Finished one of the Chinese engineering papers. Another awaits. Uploaded the stuff I’d finished to the Latina journal, but my system is running SO slow on Cox that a passel of errors occurred. When I have a chance, I’ll have to upload each and every goddamn paper in two iterations to the journal’s editor, by email. One email message at a time. Won’t SHE be thrilled.

What looked like a hacking attempt — with evidence that someone had access to my bank account — turned out to be User Error. How, exactly, escapes me: apparently when I sent the monthly e-payment to Cox, the system decided to pay the credit union, not the phone company. You couldn’t have persuaded me that it was even possible to set up a payment that way, much less that I would have introduced such a bizarre error into a routine transaction that I repeat month after month after mind-numbing month. Oh well.

Meanwhile, PayPal is shafting me and I haven’t even started to do business with them. They refuse to give me the money my client deposited to the new account I had to create. So it looks like I’m just going to have to write off a hundred bucks and change.

Charged today’s client considerably more than that for a considerably more difficult paper, and asked him to hold payment until I could figure out another way to remit money from China. There’s always Western Union, of course, but they’ll probably charge as much as my bill to the guy. There is, however, a service called Stripe, revealed to me by our wonderful Web guru, Grayson Bell. Transaction costs are modest — $2.90, which for a hefty bill will work out to less than PayPal’s gouge. Grayson has been pleased with it. This outfit will generate an invoice for you containing a link that the client can click to pay the bill, via a variety of credit cards. And they do operate in Asia.

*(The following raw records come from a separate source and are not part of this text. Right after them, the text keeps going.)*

(** ** Walking the branches *)

(** [path rs p l q]: following parents from [p], the states of [l] are passed
    and [q] is reached. *)
Inductive path (rs : RollbackState) : ptr -> list ptr -> ptr -> Prop :=
  | path_nil p s : heap rs !! p = Some s -> path rs p [] p
  | path_cons p s q l r : heap rs !! p = Some s -> getBlock (getPrev s) rs = Some q -> path rs q l r -> path rs p (p :: l) r.

Definition number_at (rs : RollbackState) (p : ptr) : Z :=
  match heap rs !! p with Some s => m_blockNumber s | None => 0 end.

Lemma climb_path fuel floor p rs l q :
  climb fuel floor p rs = Some (l, Some q) ->
  path rs p l q /\ number_at rs q <= floor /\ Forall (fun r => floor < number_at rs r) l.
Proof.
  revert p l. induction fuel as [|f IH]; intros p l H; [done|]. cbn in H.
  destruct (heap rs !! p) as [s|] eqn:Es; [|done]. destruct (floor <? m_blockNumber s) eqn:Ef; zify_bool.
  - destruct (getBlock (getPrev s) rs) as [p'|] eqn:Ep; [|done].
    destruct (climb f floor p' rs) as [[l' r']|] eqn:Ec; [|done]. cbn in H. injection H as <- ->.
    apply IH in Ec as (H1 & H2 & H3). split; [by eapply path_cons|]. split; [done|]. constructor; [|done].
    unfold number_at. by rewrite Es.
  - injection H as <- <-. split; [by eapply path_nil|]. split; [|constructor]. unfold number_at. rewrite Es. lia.
Qed.

Lemma climb_total_entry fuel floor p s rs :
  index_wf rs -> linked rs -> entry rs p s -> (length (below (m_blockNumber s) rs) <= fuel)%nat ->
  is_Some (climb (S fuel) floor p rs).
Proof.
  intros Hw Hl. revert p s. induction fuel as [|f IH]; intros p s He Hf.
  - pose proof (below_lt rs p s (m_blockNumber s - 1) He). lia.
  - cbn [climb]. pose proof He as [_ Hs]. rewrite Hs. destruct (floor <? m_blockNumber s); [|by eexists].
    destruct (getBlock (getPrev s) rs) as [q|] eqn:E; [|by eexists].
    apply getBlock_entry in E as (t & Ht & Hid). pose proof (Hl _ _ _ _ He Ht (eq_sym Hid)) as Hn.
    pose proof (below_lt rs p s _ He Hn) as Hb. destruct (IH q t Ht ltac:(lia)) as [[l r] Hc].
    change (is_Some ('(l, r) ← climb (S f) floor q rs; Some (p :: l, r))). rewrite Hc. by eexists.
Qed.

Lemma climb_total fuel floor p rs :
  index_wf rs -> linked rs -> (length (m_index rs) <= fuel)%nat -> is_Some (climb (S (S fuel)) floor p rs).
Proof.
  intros Hw Hl Hf. cbn [climb]. destruct (heap rs !! p) as [s|] eqn:Es; [|by eexists].
  destruct (floor <? m_blockNumber s); [|by eexists]. destruct (getBlock (getPrev s) rs) as [q|] eqn:E; [|by eexists].
  apply getBlock_entry in E as (t & Ht & _). pose proof (below_le (m_blockNumber t) rs).
  destruct (climb_total_entry fuel floor q t rs Hw Hl Ht ltac:(lia)) as [[l r] Hc].
  change (is_Some ('(l, r) ← climb (S fuel) floor q rs; Some (p :: l, r))). rewrite Hc. by eexists.
Qed.

Lemma climb_both_total fuel p s q rs :
  index_wf rs -> linked rs -> entry rs p s -> (length (below (m_blockNumber s) rs) <= fuel)%nat ->
  is_Some (climb_both (S fuel) (Some p) q rs).
Proof.
  intros Hw Hl. revert p s q. induction fuel as [|f IH]; intros p s q He Hf.
  - pose proof (below_lt rs p s (m_blockNumber s - 1) He). lia.
  - cbn [climb_both]. destruct q as [q|]; [|by eexists]. pose proof He as [_ Hs]. rewrite Hs.
    destruct (heap rs !! q) as [t|]; [|by eexists]. destruct (hash_eqb (getPrev s) (getPrev t)); [by eexists|].
    assert (is_Some (climb_both (S f) (getBlock (getPrev s) rs) (getBlock (getPrev t) rs) rs)) as [[l r] Hc].
    { destruct (getBlock (getPrev s) rs) as [p'|] eqn:E; [|by eexists].
      apply getBlock_entry in E as (s' & Hs' & Hid). pose proof (Hl _ _ _ _ He Hs' (eq_sym Hid)) as Hn.
      pose proof (below_lt rs p s _ He Hn). apply (IH p' s'); [done|lia]. }
    change (is_Some ('(l, r) ← climb_both (S f) (getBlock (getPrev s) rs) (getBlock (getPrev t) rs) rs; Some (p :: l, q :: r))).
    rewrite Hc. by eexists.
Qed.

(** [rollbackTo(first, second, branch)] ends, and answers [true] exactly
    with the branch from [second] up to (and without) a state that has the
    number and the parent of [first]; every state of the branch is above
    [first]. When it answers [false] the branch is empty. *)
Theorem rollbackTo_branch (rs : RollbackState) (first second : ptr) (s : BlockState) (fuel : nat)
    (Hw : index_wf rs) (Hl : linked rs) (Hs : heap rs !! first = Some s) (Hfuel : (length (m_index rs) + 2 <= fuel)%nat) :
  exists ok branch, rollbackTo fuel first second rs = Some (ok, branch) /\
    (ok = true -> exists q t, path rs second branch q /\ heap rs !! q = Some t /\
                  m_blockNumber t = m_blockNumber s /\ getPrev t = getPrev s /\
                  Forall (fun r => m_blockNumber s < number_at rs r) branch) /\
    (ok = false -> branch = []).
Proof.
  unfold rollbackTo. rewrite Hs. destruct fuel as [|[|fuel]]; [lia..|].
  destruct (climb_total fuel (m_blockNumber s) second rs Hw Hl ltac:(lia)) as [[l [q|]] Hc]; rewrite Hc; cbn [mbind option_bind].
  2: by exists false, [].
  apply climb_path in Hc as (H1 & H2 & H3). destruct (heap rs !! q) as [t|] eqn:Et; [|by exists false, []].
  destruct (negb (m_blockNumber s =? m_blockNumber t)) eqn:E1; [by exists false, []|].
  destruct (negb (hash_eqb (getPrev s) (getPrev t))) eqn:E2; [by exists false, []|].
  exists true, l. split; [done|]. split; [|done]. intros _. exists q, t. apply negb_false_iff in E1, E2.
  apply bool_decide_eq_true in E2. apply Z.eqb_eq in E1. by repeat (split; [done|]).
Qed.

Lemma rollbackTo_branch_witness :
  rollbackTo 6 2%nat 3%nat forked = Some (true, [3%nat]) /\
  exists ok branch, rollbackTo 6 2%nat 3%nat forked = Some (ok, branch) /\ (ok = false -> branch = []).
Proof.
  split; [vm_compute; reflexivity|].
  destruct (rollbackTo_branch forked 2%nat 3%nat (state_of block2' id2') 6%nat forked_wf forked_linked eq_refl (le_n 6))
    as (ok & br & H1 & _ & H3). exact (ex_intro _ ok (ex_intro _ br (conj H1 H3))).
Defined.

Lemma climb_stays fuel floor p s rs :
  heap rs !! p = Some s -> m_blockNumber s <= floor -> climb (S fuel) floor p rs = Some ([], Some p).
Proof. intros Hs Hn. cbn [climb]. rewrite Hs. by rewrite (proj2 (Z.ltb_ge _ _)). Qed.

Lemma path_end rs p l q : index_wf rs -> path rs p l q -> p ∈ m_index rs -> exists s, entry rs q s.
Proof.
  intros Hw. induction 1 as [p s Hs|p s q l r Hs Hg Hp IH]; intros Hin; [by exists s|].
  apply getBlock_entry in Hg as (t & [Ht _] & _). by apply IH.
Qed.

(** [fetchBranchFrom] ends on every pair of ids, within the size of the
    index. Its branches stop before the two states that share a parent: for
    two siblings both are empty, although the comment on the function says
    that the branches end with the common ancestor. *)
Theorem fetchBranchFrom_ends (rs : RollbackState) (fuel : nat) (Hw : index_wf rs) (Hl : linked rs)
    (Hfuel : (length (m_index rs) + 2 <= fuel)%nat) :
  (forall first second, is_Some (fetchBranchFrom fuel first second rs)) /\
  (forall p q s t, entry rs p s -> entry rs q t -> m_blockNumber s = m_blockNumber t -> getPrev s = getPrev t ->
     fetchBranchFrom fuel (m_blockID s) (m_blockID t) rs = Some (Ok ([], []))).
Proof.
  destruct fuel as [|[|fuel]]; [lia..|]. split.
  - intros first second. unfold fetchBranchFrom. destruct (getBlock first rs) as [p|] eqn:Ep; [|by eexists].
    destruct (getBlock second rs) as [q|] eqn:Eq; [|by eexists].
    apply getBlock_entry in Ep as (s & [Hpi Hs] & _). apply getBlock_entry in Eq as (t & [Hqi Ht] & _). rewrite Hs, Ht.
    destruct (climb_total fuel (m_blockNumber t) p rs Hw Hl ltac:(lia)) as [[l1 [p1|]] Hc]; rewrite Hc;
      cbn [mbind option_bind]; [|by eexists].
    apply climb_path in Hc as (Hp & _ & _). apply path_end in Hp as (s1 & Hs1); [|done..]. rewrite (proj2 Hs1).
    destruct (climb_total fuel (m_blockNumber s1) q rs Hw Hl ltac:(lia)) as [[l2 [q1|]] Hc2]; rewrite Hc2;
      cbn [mbind option_bind]; [|by eexists].
    destruct (climb_both_total (S fuel) p1 s1 (Some q1) rs Hw Hl Hs1) as [[l r] Hb];
      [pose proof (below_le (m_blockNumber s1) rs); lia|]. rewrite Hb. by eexists.
  - intros p q s t Hp Hq Hn Hprev. unfold fetchBranchFrom. rewrite !(getBlock_some _ _ _ Hw) by done.
    destruct Hp as [_ Hp], Hq as [_ Hq]. rewrite Hp, Hq, (climb_stays _ _ p s) by (done || lia). cbn [mbind option_bind].
    rewrite Hp. rewrite (climb_stays _ _ q t) by (done || lia). cbn [mbind option_bind climb_both]. rewrite Hp, Hq, Hprev.
    unfold hash_eqb. by rewrite bool_decide_eq_true_2.
Qed.

Lemma fetchBranchFrom_ends_witness :
  fetchBranchFrom 6 id2 id2' forked = Some (Ok ([], [])).
Proof.
  apply (proj2 (fetchBranchFrom_ends forked 6%nat forked_wf forked_linked (le_n 6)) 1%nat 2%nat
    (state_of block2 id2) (state_of block2' id2')).
  - split; [right; left|reflexivity].
  - split; [right; right; left|reflexivity].
  - vm_compute. reflexivity.
  - vm_compute. reflexivity.
Defined.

So tomorrow’s first project of the day will be to open an account there and try to make that work.

To make everything perfect, I picked up a cold at Young Dr. Kildare’s office. (True, the scenery was worth it…and he did something that somehow made the back pain almost disappear. What, I do not understand, but since he enjoys lots of back pain himself, I suspect it’s something chiropractic that he’s learned on the black market…). I’m pretty sure it’s not the flu — so far no very noticeable fever. But Helle’s Belles.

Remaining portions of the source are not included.